PROBLEM REQUIREMENTS
Would you please write out each entry that follows, exactly as written?
*** Opening INPUT FOR THIS TASK ***
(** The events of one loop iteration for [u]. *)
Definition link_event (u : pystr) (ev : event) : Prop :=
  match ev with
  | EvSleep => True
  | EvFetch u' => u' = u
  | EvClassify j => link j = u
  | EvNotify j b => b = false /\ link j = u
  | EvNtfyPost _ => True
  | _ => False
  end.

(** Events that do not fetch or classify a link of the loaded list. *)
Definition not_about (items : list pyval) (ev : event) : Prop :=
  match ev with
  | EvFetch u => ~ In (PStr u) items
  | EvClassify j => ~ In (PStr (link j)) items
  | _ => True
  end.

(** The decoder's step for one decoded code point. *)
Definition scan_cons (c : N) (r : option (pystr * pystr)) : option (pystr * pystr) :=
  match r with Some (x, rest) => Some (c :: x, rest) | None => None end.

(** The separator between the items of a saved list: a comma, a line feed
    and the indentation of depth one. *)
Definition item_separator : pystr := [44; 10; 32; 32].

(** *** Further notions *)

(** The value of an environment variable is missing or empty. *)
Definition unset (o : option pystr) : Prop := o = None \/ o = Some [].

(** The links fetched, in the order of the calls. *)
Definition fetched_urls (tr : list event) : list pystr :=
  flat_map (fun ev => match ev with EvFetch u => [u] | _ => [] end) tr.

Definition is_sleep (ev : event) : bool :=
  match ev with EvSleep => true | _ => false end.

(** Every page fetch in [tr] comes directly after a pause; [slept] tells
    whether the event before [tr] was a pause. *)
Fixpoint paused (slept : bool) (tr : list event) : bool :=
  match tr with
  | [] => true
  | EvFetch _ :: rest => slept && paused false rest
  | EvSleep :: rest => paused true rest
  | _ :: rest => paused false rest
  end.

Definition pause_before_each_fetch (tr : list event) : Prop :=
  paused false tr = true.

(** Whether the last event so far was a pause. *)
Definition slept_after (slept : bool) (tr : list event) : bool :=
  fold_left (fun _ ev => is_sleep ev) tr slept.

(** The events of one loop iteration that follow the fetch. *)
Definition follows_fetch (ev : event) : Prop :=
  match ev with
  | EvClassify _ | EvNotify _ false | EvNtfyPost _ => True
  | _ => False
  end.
*** Closing INPUT FOR THIS TASK ***
WORKED SOLUTION
(** The events of one loop iteration for [u]. *)
Definition link_event (u : pystr) (ev : event) : Prop :=
  match ev with
  | EvSleep => True
  | EvFetch u' => u' = u
  | EvClassify j => link j = u
  | EvNotify j b => b = false /\ link j = u
  | EvNtfyPost _ => True
  | _ => False
  end.

(** Events that do not fetch or classify a link of the loaded list. *)
Definition not_about (items : list pyval) (ev : event) : Prop :=
  match ev with
  | EvFetch u => ~ In (PStr u) items
  | EvClassify j => ~ In (PStr (link j)) items
  | _ => True
  end.

(** The decoder's step for one decoded code point. *)
Definition scan_cons (c : N) (r : option (pystr * pystr)) : option (pystr * pystr) :=
  match r with Some (x, rest) => Some (c :: x, rest) | None => None end.

(** The separator between the items of a saved list: a comma, a line feed
    and the indentation of depth one. *)
Definition item_separator : pystr := [44; 10; 32; 32].

(** *** Further notions *)

(** The value of an environment variable is missing or empty. *)
Definition unset (o : option pystr) : Prop := o = None \/ o = Some [].

(** The links fetched, in the order of the calls. *)
Definition fetched_urls (tr : list event) : list pystr :=
  flat_map (fun ev => match ev with EvFetch u => [u] | _ => [] end) tr.

Definition is_sleep (ev : event) : bool :=
  match ev with EvSleep => true | _ => false end.

(** Every page fetch in [tr] comes directly after a pause; [slept] tells
    whether the event before [tr] was a pause. *)
Fixpoint paused (slept : bool) (tr : list event) : bool :=
  match tr with
  | [] => true
  | EvFetch _ :: rest => slept && paused false rest
  | EvSleep :: rest => paused true rest
  | _ :: rest => paused false rest
  end.

Definition pause_before_each_fetch (tr : list event) : Prop :=
  paused false tr = true.

(** Whether the last event so far was a pause. *)
Definition slept_after (slept : bool) (tr : list event) : bool :=
  fold_left (fun _ ev => is_sleep ev) tr slept.

(** The events of one loop iteration that follow the fetch. *)
Definition follows_fetch (ev : event) : Prop :=
  match ev with
  | EvClassify _ | EvNotify _ false | EvNtfyPost _ => True
  | _ => False
  end.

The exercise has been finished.